I wouldn’t say minimalism really; it’s more like I try to break it down to the bare bones of what’s really important in the song. I just like pick the right sounds and stick with them rather than picking a sound and it’s not quite there so you’re wary with it and it kind of gets eh….. Even at home with my house I don’t have shit that doesn’t do anything. I don’t have ornaments and things.
How would you describe your music to someone who’s never heard it before?
It’s very electronic, a bit strange but still familiar, and unexpected. You never really know what’s going to happen. Like some days I’ll write an orchestral score other days I’ll write a full-on banger. It’s unpredictable.

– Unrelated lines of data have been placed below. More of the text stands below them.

(** X10.  GET /api/transactions answers 500 "Server error" exactly when [q]
    or [type] is an array or object (a repeated parameter: it has no
    [trim]), or [limit] or [offset] (the default "100", resp. "0", for an
    absent or empty one; the rendering of an array or object) does not
    parse to an integer below 2^63 - 512 in magnitude: it parses to NaN
    when the text does not start, after white space and a sign, with a
    decimal digit.  The handler never answers 400, and with [q] and [type]
    absent or texts, an absent or empty [limit] and [offset] never make it
    fail. *)
Theorem list_transactions_error (q type_ limit offset : query_value) (d : db) :
  (get_api_transactions q type_ limit offset d = ServerError "Server error"
   ↔ is_structured q ∨ is_structured type_
     ∨ unusable (JS.parseInt (read_text limit "100"))
     ∨ unusable (JS.parseInt (read_text offset "0")))
  ∧ (success (get_api_transactions q type_ limit offset d) = false
     ↔ is_structured q ∨ is_structured type_
       ∨ unusable (JS.parseInt (read_text limit "100"))
       ∨ unusable (JS.parseInt (read_text offset "0")))
  ∧ (∀ m, get_api_transactions q type_ limit offset d ≠ BadRequest m)
  ∧ (∀ q' type' : option string,
       q = given q' → type_ = given type' →
       (limit = Absent ∨ limit = Text EmptyString) →
       (offset = Absent ∨ offset = Text EmptyString) →
       get_api_transactions q type_ limit offset d
       = Ok (SQL.limit_offset 100 0 (listing q' type' d))).
Proof.
  assert (∀ q' type' : option string,
            q = given q' → type_ = given type' →
            (limit = Absent ∨ limit = Text EmptyString) →
            (offset = Absent ∨ offset = Text EmptyString) →
            get_api_transactions q type_ limit offset d
            = Ok (SQL.limit_offset 100 0 (listing q' type' d))) as Hdefault.
  { intros q' type' -> -> Hlimit Hoffset.
    rewrite (get_api_transactions_eq q' type' limit offset d 100 0).
    - done.
    - by destruct Hlimit as [-> | ->].
    - by destruct Hoffset as [-> | ->].
    - by vm_compute.
    - by vm_compute. }
  split; [|split; [|split; [|exact Hdefault]]]; clear Hdefault;
    rewrite <- ?parsed_read_text, <- ?must_be_int_unusable, <- ?trimmed_None;
    rewrite get_api_transactions_cases;
    destruct (trimmed q), (trimmed type_), (parsed limit "100" ≫= SQL.must_be_int),
      (parsed offset "0" ≫= SQL.must_be_int); simpl;
    try done; intuition congruence.
Qed.

(** X11.  Consecutive pages of GET /api/transactions tile the listing: with
    a limit [l ≥ 0], the page at offset [o ≥ 0] followed by the page at
    offset [o + l ≤ 2^53] is what lies between positions [o] and [o + 2l]
    of the ordered matching rows; a page holds [l] rows or as many as are
    left after [o], and none for limit 0. *)
Theorem list_transactions_pages (q type_ : option string)
    (limit offset next : query_value) (d : db) (l o : Z) :
  JS.parseInt (read_text limit "100") = Some l →
  JS.parseInt (read_text offset "0") = Some o →
  JS.parseInt (read_text next "0") = Some (o + l) →
  0 ≤ l → 0 ≤ o → o + l ≤ 2 ^ 53 →
  ∃ page rest : list transaction,
    get_api_transactions (given q) (given type_) limit offset d = Ok page
    ∧ get_api_transactions (given q) (given type_) limit next d = Ok rest
    ∧ take (Z.to_nat o) (listing q type_ d) ++ page ++ rest
      = take (Z.to_nat (o + l + l)) (listing q type_ d)
    ∧ Z.of_nat (length page)
      = Z.min l (Z.max 0 (Z.of_nat (length (listing q type_ d)) - o))
    ∧ (l = 0 → page = []).
Proof.
  intros Hl Ho Hnext Hl0 Ho0 Hmax. rewrite <- parsed_read_text in Hl, Ho, Hnext.
  exists (SQL.limit_offset l o (listing q type_ d)),
         (SQL.limit_offset l (o + l) (listing q type_ d)).
  assert (∀ z, 0 ≤ z ≤ o + l → JS.to_double z = z ∧ - 2 ^ 63 < JS.to_double z < 2 ^ 63)
    as Hsame.
  { intros z Hz. rewrite to_double_small by lia. lia. }
  destruct (Hsame l ltac:(lia)) as [Hdl Hrl].
  destruct (Hsame o ltac:(lia)) as [Hdo Hro].
  destruct (Hsame (o + l) ltac:(lia)) as [Hdn Hrn].
  split.
  { rewrite (get_api_transactions_eq q type_ limit offset d l o) by done.
    by rewrite Hdl, Hdo. }
  split.
  { rewrite (get_api_transactions_eq q type_ limit next d l (o + l)) by done.
    by rewrite Hdl, Hdn. }
  rewrite !limit_offset_nonneg by done.
  generalize (listing q type_ d). intros rows.
  split; [|split].
  - rewrite app_assoc, take_take_drop, <- Z2Nat.inj_add by lia.
    rewrite take_take_drop. f_equal. lia.
  - rewrite length_take, length_drop. lia.
  - intros ->. done.
Qed.

Lemma list_transactions_pages_witness :
  ∃ page rest : list transaction,
    get_api_transactions Absent Absent (Text "2") Absent db_ledger = Ok page
    ∧ get_api_transactions Absent Absent (Text "2") (Text "2") db_ledger = Ok rest
    ∧ take 0 (listing None None db_ledger) ++ page ++ rest
      = take 4 (listing None None db_ledger)
    ∧ Z.of_nat (length page) = 2.
Proof.
  destruct (list_transactions_pages None None (Text "2") Absent (Text "2")
              db_ledger 2 0)
    as (page & rest & Hpage & Hrest & Htile & Hlen & _);
    [reflexivity | reflexivity | reflexivity | lia | lia | lia |].
  exists page, rest. split; [exact Hpage|]. split; [exact Hrest|].
  split; [exact Htile|]. rewrite Hlen. reflexivity.
Defined.

Lemma like_chars_all_percent (q s : string) :
  all_percent q = true → SQL.like_chars (q +:+ "%") s = true.
Proof.
  induction q as [|c q IH] in s |- *; intros Hq; [apply like_percent_any|].
  simpl in Hq. apply andb_true_iff in Hq as [->%bool_decide_eq_true Hq].
  change (String "%" q +:+ "%") with (String "%" (q +:+ "%")).
  rewrite like_percent, IH by done. done.
Qed.

Lemma all_percent_no_NUL (q : string) :
  all_percent q = true → count_char SQL.NUL (q +:+ "%") = 0%nat.
Proof.
  induction q as [|c q IH]; [done|]. simpl.
  intros [->%bool_decide_eq_true Hq]%andb_true_iff. by rewrite IH.
Qed.

Lemma like_all_percent (q s : string) :
  all_percent q = true → SQL.like (q +:+ "%") s = true.
Proof.
  intros Hq. unfold SQL.like. rewrite (c_string_id (q +:+ "%")).
  - by apply like_chars_all_percent.
  - by apply all_percent_no_NUL.
Qed.

(** X12.  A search text that consists of [%] only (after trimming) filters
    nothing: GET /api/transactions answers as it does without [q]. *)
Theorem list_transactions_percent_only (q : option string)
    (type_ limit offset : query_value) (d : db) :
  all_percent (JS.trim (JS.or_string q EmptyString)) = true →
  get_api_transactions (given q) type_ limit offset d
  = get_api_transactions Absent type_ limit offset d.
Proof.
  intros Hq. unfold get_api_transactions. rewrite trimmed_given.
  change (trimmed Absent) with (Some EmptyString).
  set (q' := JS.trim (JS.or_string q EmptyString)) in *.
  cbn [mbind option_bind].
  destruct (trimmed type_) as [ty|]; [|done]. cbn [mbind option_bind].
  assert (select_where (list_where q' ty) d = select_where (list_where EmptyString ty) d)
    as ->; [|done].
  unfold select_where. apply list_filter_iff. intros t.
  unfold list_where. destruct q' as [|c q']; [done|].
  cbn [JS.truthy_string holds].
  change ("%" +:+ String c q' +:+ "%") with (String "%" (String c q') +:+ "%").
  rewrite !like_all_percent by done.
  by rewrite andb_true_r.
Qed.

Lemma list_transactions_percent_only_witness :
  get_api_transactions (Text " %% ") Absent Absent Absent db_ledger
  = get_api_transactions Absent Absent Absent Absent db_ledger.
Proof.
  apply (list_transactions_percent_only (Some " %% ") Absent Absent Absent db_ledger).
  reflexivity.
Defined.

Hence the two projects. What So Not has been a lot of your production lately and it’s gotten really successful. Do you think that’s going to be eating into your time as Flume? Which do you see being more prominent in the future?
Oh it definitely eats a shitload of my time. It’s really tricky doing two projects. It eats away at time doing both but at the same time it’s nice because like last year Flume was really dominating, and it’s still going strong but I’m not like touring crazy anymore. I kind of had a plan for last year and the year before, I wanted to push Flume and make it big blah, blah, blah and then this year I really wanted to make What So Not a thing and make it something where you can just come and play shows in America and solidify that project as a legitimate awesome thing. Basically this year’s all about making What So Not awesome, and then you know maybe next year will be about Flume again, and kind of alternate between the two. If we can make them both work then fuck it.
You said you wanted to start incorporating live music, would you ever consider touring with a live band?
Yeah, I’ve definitely considered it. I mean it’s a pain in the ass with a band, but at the same time I think it would be a lot of fun. I guess I’m going to see how the next album turns out and take it from there. If I use lots of strings and all shit like that then maybe it would make sense to tour with a band. So yeah, we’ll have to wait and see.